El portal de noticias Multichannel dio a conocer que Charter alega que al haber presentado una demanda en su contra ante la Comisión Federal de Comunicaciones (FCC en inglés), la Ciudad de El Centro basa sus argumentos en un código creado hace 20 años que ha sido repelido por la ley californiana.
Además, Charter critica las multas impuestas en su contra por El Centro, justificadas con el hecho de haber violado disposiciones locales que establecen la obligación de notificar a sus clientes antes de hacer cambios a la programación antes de implementar dichos cambios.
El corporativo señala también en la demanda la presunta discriminación contra los clientes del Valle Imperial al impedir la transmisión de los canales de Northwest en la programación.
La disputa entre las compañías de telecomunicaciones han dejado a los clientes locales sin acceso a diversos canales locales desde el pasado 2 de febrero.
Charter afirma que las acciones por parte de la ciudad han dificultado las negociaciones con Northwest.

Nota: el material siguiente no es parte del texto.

(** Concrete tasks that take every edge. *)
Definition demo_path : RemotePath := {| RemotePath_str := "/a" |}.
Definition demo_identity : ObjectIdentity :=
  {| size_bytes := Some 4; modified_at_unix_ms := None; etag := None |}.
Definition demo_features : TransferFeatureSet :=
  {| feat_pause := Supported; feat_resume := Supported; feat_resume_validation := None |}.
Definition demo_task : TransferTask :=
  {| id := 1; source := Local 2;
     destination := Remote {| ep_profile_id := 3; ep_protocol := Sftp; ep_path := demo_path |};
     direction := Upload; expected_source := Some demo_identity; expected_destination := None;
     state := Queued; progress := TransferProgress_pending (Some 4);
     retry_policy := RetryPolicy_default; completed_attempts := 0;
     bandwidth_limit := BandwidthLimit_unlimited; conflict_policy := Policy_Fail;
     features := demo_features; revision := 0; generation := 0;
     created_at_unix_ms := 0; updated_at_unix_ms := 0 |}.
Definition demo_checkpoint : TransferCheckpoint :=
  {| cp_offset := 0; cp_source_identity := None; cp_destination_identity := None;
     cp_verification := Verify_Size; cp_verified_at_unix_ms := 0 |}.
Definition demo_failure : TransferFailure := restart_failure Upload.
Definition demo_token (n : Z) : RunToken := {| token_task_id := 1; token_generation := n |}.
Definition demo_conflict : TransferConflict :=
  {| conflict_reason := static_reason "changed"; conflict_checkpoint := None |}.
Definition demo_completion : TransferCompletion :=
  {| done_verification := Verify_Size; done_identity := None; completed_at_unix_ms := 3 |}.

(** A run that reaches a state of the kind. *)
Definition path_to (k : TransferStateKind) : list task_call :=
  match k with
  | K_Queued => []
  | K_Running => [Call_start 1]
  | K_Pausing => [Call_start 1; Call_request_pause 1]
  | K_Paused => [Call_start 1; Call_request_pause 1;
                 Call_confirm_paused (demo_token 1) demo_checkpoint 1]
  | K_Cancelling => [Call_start 1; Call_request_cancel 1]
  | K_RetryScheduled => [Call_start 1; Call_fail (demo_token 1) demo_failure 1; Call_schedule_retry 1]
  | K_Conflict => [Call_start 1; Call_enter_conflict (demo_token 1) demo_conflict 1]
  | K_Completed => [Call_start 1; Call_record_progress (demo_token 1) 4 None None 1;
                    Call_complete (demo_token 1) demo_completion]
  | K_Failed => [Call_start 1; Call_fail (demo_token 1) demo_failure 1]
  | K_Cancelled => [Call_request_cancel 1]
  end.

(** A call that takes the edge from there. *)
Definition edge_call (k k' : TransferStateKind) : list task_call :=
  match k, k' with
  | _, K_Running =>
      match k with
      | K_Running => [Call_record_progress (demo_token 1) 4 None None 2]
      | _ => [Call_start 5000]
      end
  | K_Running, K_Pausing => [Call_request_pause 2]
  | K_Pausing, K_Pausing => [Call_record_progress (demo_token 1) 4 None None 2]
  | K_Pausing, K_Paused => [Call_confirm_paused (demo_token 1) demo_checkpoint 2]
  | (K_Running | K_Pausing), K_Cancelling => [Call_request_cancel 2]
  | K_Running, K_Completed =>
      [Call_record_progress (demo_token 1) 4 None None 2; Call_complete (demo_token 1) demo_completion]
  | K_Cancelling, K_Failed => [Call_recover_after_restart 2]
  | _, K_Failed => [Call_fail (demo_token 1) demo_failure 2]
  | _, K_Conflict => [Call_enter_conflict (demo_token 1) demo_conflict 2]
  | K_Conflict, K_Queued => [Call_resolve_conflict Policy_Overwrite 2]
  | _, K_Queued => [Call_resume 2]
  | K_Cancelling, K_Cancelled => [Call_confirm_cancelled (demo_token 1) None 2]
  | _, K_Cancelled => [Call_request_cancel 2]
  | _, K_RetryScheduled => [Call_schedule_retry 2]
  | _, _ => []
  end.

La compañía afectada solicita a las cortes declarar el código de la ciudad como obsoleto y, por lo tanto, imposible de cumplir, además de alegar que el gobierno local está impedido a obligar a Charter a transmitir las estaciones de Northwest.
Brian Brady, Presidente de Northwest, dijo que la televisora ha presentado una nueva propuesta para destrabar la controversia, la cual fue presentada a Charter, pero los representantes de esta última no han respondido.

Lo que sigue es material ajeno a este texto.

(* ===== verification/TransferPublic.v ===== *)
(** [crates/transfers/src/public.rs]: the public contract of transfers - local
    file grants, drafts, queries, pages, commands, results - and its validators.

    [serde_json] is a parameter: [TaskCodec] is the serialised form of a task
    as the transfer crate uses it, in this file only for its length. *)
From S2P Require Import Prelude RemoteCore TransferModel.

(** What the crate uses of [serde_json] and the derived (de)serialisers:
    [to_json] may fail, as may [from_json]; [json_len] is the byte length. *)
Class TaskCodec (J : Type) := {
  to_json : TransferTask -> option J;
  from_json : J -> option TransferTask;
  json_len : J -> Z;
}.

(** The derived serialiser and deserialiser of a type are inverse. *)
Class TaskCodecLaws (J : Type) `{TaskCodec J} := {
  json_round_trip : forall t j, to_json t = Some j -> from_json j = Some t;
}.

Definition TRANSFER_PUBLIC_SCHEMA_VERSION : Z := 1.
Definition MAX_TRANSFER_PAGE_TASKS : Z := 64.
Definition MAX_TRANSFER_QUERY_OFFSET : Z := 100000.
Definition MAX_TRANSFER_STATE_FILTERS : Z := 10.
Definition MAX_TRANSFER_REMOTE_PATH_BYTES : Z := 8 * 1024.
Definition MAX_TRANSFER_ETAG_BYTES : Z := 4 * 1024.
Definition MAX_PUBLIC_TRANSFER_TASK_BYTES : Z := 48 * 1024.
Definition MAX_LOCAL_HANDLE_DISPLAY_NAME_BYTES : Z := 255.

Inductive TransferPublicError :=
| InvalidTransferId | InvalidLocalHandle | InvalidLocalHandleGrant | InvalidProfileId
| Public_DirectionEndpointMismatch | RemotePathTooLarge | IdentityTooLarge | InvalidRetryPolicy
| InvalidBandwidth | InvalidQueryLimit | InvalidQueryOffset | InvalidStateFilters
| Public_InvalidPage | InvalidTask | TaskTooLarge | ResultMismatch.
#[export] Instance TransferPublicError_eq_dec : EqDecision TransferPublicError.
Proof. solve_decision. Defined.

Definition public_from_validation (e : TransferValidationError) : TransferPublicError :=
  match e with
  | DirectionEndpointMismatch => Public_DirectionEndpointMismatch
  | InvalidBandwidthLimit => InvalidBandwidth
  | InconsistentExpectedSize => InvalidTask
  end.

Definition public_from_retry_policy (_ : RetryPolicyError) : TransferPublicError := InvalidRetryPolicy.

(** ** Shared validators *)

Definition validate_id (i : TransferId) : result unit TransferPublicError :=
  fail_if is_nil i with InvalidTransferId in Ok tt.

Definition validate_bandwidth (l : BandwidthLimit) : result unit TransferPublicError :=
  fail_if is_some_and (fun v => MAX_BANDWIDTH_BYTES_PER_SECOND <? v) (limit_get l)
    with InvalidBandwidth in
  Ok tt.

Definition validate_retry_policy (p : RetryPolicy) : result unit TransferPublicError :=
  map_err public_from_retry_policy
    (result_bind (RetryPolicy_new (max_attempts p) (initial_backoff_ms p) (max_backoff_ms p))
       (fun _ => Ok tt)).

Definition validate_identity (i : option ObjectIdentity) : result unit TransferPublicError :=
  fail_if is_some_and (fun e => (MAX_TRANSFER_ETAG_BYTES <? len e) || any_control e) (i ≫= etag)
    with IdentityTooLarge in
  Ok tt.

Definition validate_path (p : RemotePath) : result unit TransferPublicError :=
  fail_if (MAX_TRANSFER_REMOTE_PATH_BYTES <? len (RemotePath_str p)) || any_control (RemotePath_str p)
    with RemotePathTooLarge in
  Ok tt.

Definition state_checkpoint (s : TransferState) : option TransferCheckpoint :=
  match s with
  | Paused c => Some c
  | Conflict {| conflict_checkpoint := Some c |} => Some c
  | Cancelled (Some c) _ => Some c
  | _ => None
  end.

Definition validate_state_identities (s : TransferState) : result unit TransferPublicError :=
  let? _ := match state_checkpoint s with
            | Some c =>
                let? _ := validate_identity (cp_source_identity c) in
                validate_identity (cp_destination_identity c)
            | None => Ok tt
            end in
  match s with
  | Completed d => validate_identity (done_identity d)
  | _ => Ok tt
  end.

(** ** Local grants and drafts *)

Inductive TransferLocalHandlePurpose := UploadSource | DownloadDestination.
#[export] Instance TransferLocalHandlePurpose_eq_dec : EqDecision TransferLocalHandlePurpose.
Proof. solve_decision. Defined.

Record TransferLocalHandleGrant := {
  grant_handle : LocalFileHandle;
  grant_purpose : TransferLocalHandlePurpose;
  grant_display_name : string;
  grant_size_bytes : option Z;
}.

Definition TransferLocalHandleGrant_validate (g : TransferLocalHandleGrant)
  : result unit TransferPublicError :=
  fail_if is_nil (grant_handle g) with InvalidLocalHandle in
  fail_if is_empty (grant_display_name g)
          || (MAX_LOCAL_HANDLE_DISPLAY_NAME_BYTES <? len (grant_display_name g))
          || any_control (grant_display_name g)
          || contains_byte (ch "/") (grant_display_name g)
          || contains_byte (ch "\") (grant_display_name g)
          || (eqb (grant_purpose g) DownloadDestination && is_some (grant_size_bytes g))
    with InvalidLocalHandleGrant in
  Ok tt.

Inductive TransferDraftEndpoint :=
| Draft_Local (handle : LocalFileHandle)
| Draft_Remote (profile : ProfileId) (path : RemotePath).

Definition draft_local_handle (e : TransferDraftEndpoint) : option LocalFileHandle :=
  match e with Draft_Local h => Some h | Draft_Remote _ _ => None end.

Definition draft_remote_profile_id (e : TransferDraftEndpoint) : option ProfileId :=
  match e with Draft_Local _ => None | Draft_Remote p _ => Some p end.

Definition draft_endpoint (e : TransferDraftEndpoint) (protocol : RemoteProtocol) : TransferEndpoint :=
  match e with
  | Draft_Local h => Local h
  | Draft_Remote p path => Remote {| ep_profile_id := p; ep_protocol := protocol; ep_path := path |}
  end.

Record TransferDraft := {
  draft_id : TransferId;
  draft_source : TransferDraftEndpoint;
  draft_destination : TransferDraftEndpoint;
  draft_direction : TransferDirection;
  draft_expected_source : option ObjectIdentity;
  draft_expected_destination : option ObjectIdentity;
  draft_retry_policy : RetryPolicy;
  draft_bandwidth_limit : BandwidthLimit;
  draft_conflict_policy : ConflictPolicy;
}.

Definition validate_draft_endpoints (d : TransferDirection) (source destination : TransferDraftEndpoint)
  : result unit TransferPublicError :=
  match d, source, destination with
  | Upload, Draft_Local handle, Draft_Remote profile path
  | Download, Draft_Remote profile path, Draft_Local handle =>
      fail_if is_nil handle with InvalidLocalHandle in
      fail_if is_nil profile with InvalidProfileId in
      validate_path path
  | _, _, _ => Err Public_DirectionEndpointMismatch
  end.

Definition TransferDraft_validate (d : TransferDraft) : result unit TransferPublicError :=
  let? _ := validate_id (draft_id d) in
  let? _ := validate_draft_endpoints (draft_direction d) (draft_source d) (draft_destination d) in
  let? _ := validate_identity (draft_expected_source d) in
  let? _ := validate_identity (draft_expected_destination d) in
  let? _ := validate_retry_policy (draft_retry_policy d) in
  let? _ := validate_bandwidth (draft_bandwidth_limit d) in
  Ok tt.

(** [None] is the panic of the [expect]s. *)
Definition TransferDraft_remote_profile_id (d : TransferDraft) : option ProfileId :=
  or_else (draft_remote_profile_id (draft_source d)) (draft_remote_profile_id (draft_destination d)).
Definition TransferDraft_local_handle (d : TransferDraft) : option LocalFileHandle :=
  or_else (draft_local_handle (draft_source d)) (draft_local_handle (draft_destination d)).

(** ** Queries *)

Record TransferQuery := {
  q_limit : Z;
  q_offset : Z;
  q_states : list TransferStateKind;
  q_direction : option TransferDirection;
  q_profile_id : option ProfileId;
}.
#[export] Instance TransferQuery_eq_dec : EqDecision TransferQuery.
Proof. solve_decision. Defined.

(** Some state equals an earlier one. *)
Fixpoint has_earlier (seen l : list TransferStateKind) : bool :=
  match l with
  | s :: l' => contains s seen || has_earlier (seen ++ [s]) l'
  | [] => false
  end.

Definition TransferQuery_validate (q : TransferQuery) : result unit TransferPublicError :=
  fail_if (q_limit q =? 0) || (MAX_TRANSFER_PAGE_TASKS <? q_limit q) with InvalidQueryLimit in
  fail_if MAX_TRANSFER_QUERY_OFFSET <? q_offset q with InvalidQueryOffset in
  fail_if (MAX_TRANSFER_STATE_FILTERS <? Z.of_nat (length (q_states q))) || has_earlier [] (q_states q)
    with InvalidStateFilters in
  fail_if is_some_and is_nil (q_profile_id q) with InvalidProfileId in
  Ok tt.

(** A profile filter on a task without a remote endpoint panics in the code;
    [validate_endpoints] excludes such tasks and the model answers [false]. *)
Definition TransferQuery_matches (q : TransferQuery) (t : TransferTask) : bool :=
  (Nat.eqb (length (q_states q)) 0 || contains (TransferState_kind (state t)) (q_states q))
  && is_none_or (fun d => eqb d (direction t)) (q_direction q)
  && is_none_or (fun p => eqb (Some p) (remote_profile_id t)) (q_profile_id q).

(** ** Tasks, pages, commands and outputs *)

Section Public.
Context {J : Type} `{TaskCodec J}.

Definition validate_public_endpoint (e : TransferEndpoint) : result unit TransferPublicError :=
  match e with
  | Local handle => fail_if is_nil handle with InvalidLocalHandle in Ok tt
  | Remote remote =>
      fail_if is_nil (ep_profile_id remote) with InvalidProfileId in
      validate_path (ep_path remote)
  end.

Definition validate_public (t : TransferTask) : result unit TransferPublicError :=
  let? _ := validate_id (id t) in
  let? _ := map_err public_from_validation
              (validate_endpoints (direction t) (source t) (destination t)) in
  let? _ := try_for_each validate_public_endpoint [source t; destination t] in
  let? _ := validate_identity (expected_source t) in
  let? _ := validate_identity (expected_destination t) in
  let? _ := validate_state_identities (state t) in
  let? _ := validate_retry_policy (retry_policy t) in
  let? _ := validate_bandwidth (bandwidth_limit t) in
  fail_if (max_attempts (retry_policy t) <? completed_attempts t)
          || (created_at_unix_ms t <? 0)
          || (updated_at_unix_ms t <? created_at_unix_ms t)
          || is_some_and (fun total => total <? bytes_transferred (progress t))
               (total_bytes (progress t))
          || is_some_and (fun speed => MAX_BANDWIDTH_BYTES_PER_SECOND <? speed)
               (bytes_per_second (progress t))
    with InvalidTask in
  fail_if match feat_resume (features t), feat_resume_validation (features t) with
          | Supported, None | Unsupported _, Some _ => true
          | _, _ => false
          end with InvalidTask in
  let? encoded := ok_or InvalidTask (to_json t) in
  fail_if MAX_PUBLIC_TRANSFER_TASK_BYTES <? json_len encoded with TaskTooLarge in
  Ok tt.

Definition into_task (d : TransferDraft) (protocol : RemoteProtocol) (feats : TransferFeatureSet)
    (created : Z) : result TransferTask TransferPublicError :=
  let? _ := TransferDraft_validate d in
  let? task := map_err public_from_validation
    (TransferTask_new (draft_id d) (draft_endpoint (draft_source d) protocol)
       (draft_endpoint (draft_destination d) protocol) (draft_direction d)
       (draft_expected_source d) (draft_expected_destination d) (draft_retry_policy d)
       (draft_bandwidth_limit d) (draft_conflict_policy d) feats created) in
  let? _ := validate_public task in
  Ok task.

Record TransferPage := {
  page_query : TransferQuery;
  page_tasks : list TransferTask;
  has_more : bool;
  next_offset : option Z;
}.

Definition TransferPage_validate (p : TransferPage) : result unit TransferPublicError :=
  let? _ := TransferQuery_validate (page_query p) in
  fail_if (q_limit (page_query p) <? Z.of_nat (length (page_tasks p)))
          || existsb (fun t => is_err (validate_public t)
                               || negb (TransferQuery_matches (page_query p) t)) (page_tasks p)
    with Public_InvalidPage in
  let? count := ok_or Public_InvalidPage (checked_u32 (Z.of_nat (length (page_tasks p)))) in
  let? expected_next := ok_or Public_InvalidPage (checked_u32 (q_offset (page_query p) + count)) in
  if has_more p
  then fail_if Nat.eqb (length (page_tasks p)) 0 || negb (eqb (next_offset p) (Some expected_next))
         with Public_InvalidPage in
       Ok tt
  else fail_if is_some (next_offset p) with Public_InvalidPage in Ok tt.

Inductive TransferCommand :=
| Enqueue (draft : TransferDraft)
| List (query : TransferQuery)
| Get (tid : TransferId)
| Cancel (tid : TransferId) (expected_rev : Z)
| Retry (tid : TransferId) (expected_rev : Z)
| ResolveConflict (tid : TransferId) (expected_rev : Z) (policy : ConflictPolicy).

Definition TransferCommand_validate (c : TransferCommand) : result unit TransferPublicError :=
  match c with
  | Enqueue draft => TransferDraft_validate draft
  | List query => TransferQuery_validate query
  | Get tid | Cancel tid _ | Retry tid _ | ResolveConflict tid _ _ => validate_id tid
  end.

Definition command_task_id (c : TransferCommand) : option TransferId :=
  match c with
  | Enqueue draft => Some (draft_id draft)
  | List _ => None
  | Get tid | Cancel tid _ | Retry tid _ | ResolveConflict tid _ _ => Some tid
  end.

Definition command_expected_revision (c : TransferCommand) : option Z :=
  match c with
  | Cancel _ r | Retry _ r | ResolveConflict _ r _ => Some r
  | _ => None
  end.

Inductive TransferMutationResult :=
| Updated (task : TransferTask)
| MutationConflict (expected_rev : Z) (current : TransferTask).

Inductive TransferOutput :=
| Output_Task (task : TransferTask)
| Output_Page (page : TransferPage)
| Output_Mutation (r : TransferMutationResult).

Definition validate_mutation (tid : TransferId) (expected_rev : Z) (r : TransferMutationResult)
  : result unit TransferPublicError :=
  match r with
  | Updated task =>
      if (id task =? tid) && (expected_rev <=? revision task) && is_ok (validate_public task)
      then Ok tt else Err ResultMismatch
  | MutationConflict returned current =>
      if (returned =? expected_rev) && (id current =? tid)
         && negb (revision current =? expected_rev) && is_ok (validate_public current)
      then Ok tt else Err ResultMismatch
  end.

Definition TransferOutput_validate_for (o : TransferOutput) (c : TransferCommand)
  : result unit TransferPublicError :=
  let? _ := TransferCommand_validate c in
  match c, o with
  | Enqueue draft, Output_Task task =>
      if (id task =? draft_id draft) && is_ok (validate_public task)
      then Ok tt else Err ResultMismatch
  | Get tid, Output_Task task =>
      if (id task =? tid) && is_ok (validate_public task) then Ok tt else Err ResultMismatch
  | List query, Output_Page page =>
      if eqb (page_query page) query && is_ok (TransferPage_validate page)
      then Ok tt else Err ResultMismatch
  | Cancel tid rev, Output_Mutation r | Retry tid rev, Output_Mutation r
  | ResolveConflict tid rev _, Output_Mutation r => validate_mutation tid rev r
  | _, _ => Err ResultMismatch
  end.
End Public.

(** A codec that keeps the task as it is, for concrete runs. *)
Definition identity_codec : TaskCodec TransferTask :=
  {| to_json := Some; from_json := Some; json_len := fun _ => 512 |}.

Aparte de El Centro, la ciudad de Yuma, Arizona y el poblado de Jackson, Wyoming, presentaron de forma conjunta la demanda ante la FCC hace dos semanas contra Charter, propietaria de la cablera Spectrum.
En la demanda, los tres gobiernos afirman que sus residentes no fueron notificados con anterioridad del retiro de los canales locales hasta que estos fueron bloqueados de la programación.
Esto, aseguran los gobiernos afectados, representa una violación de las leyes federales, las cuales establecen un periodo de 30 días antes de remover cualquier canal o hacer ajustes a la programación.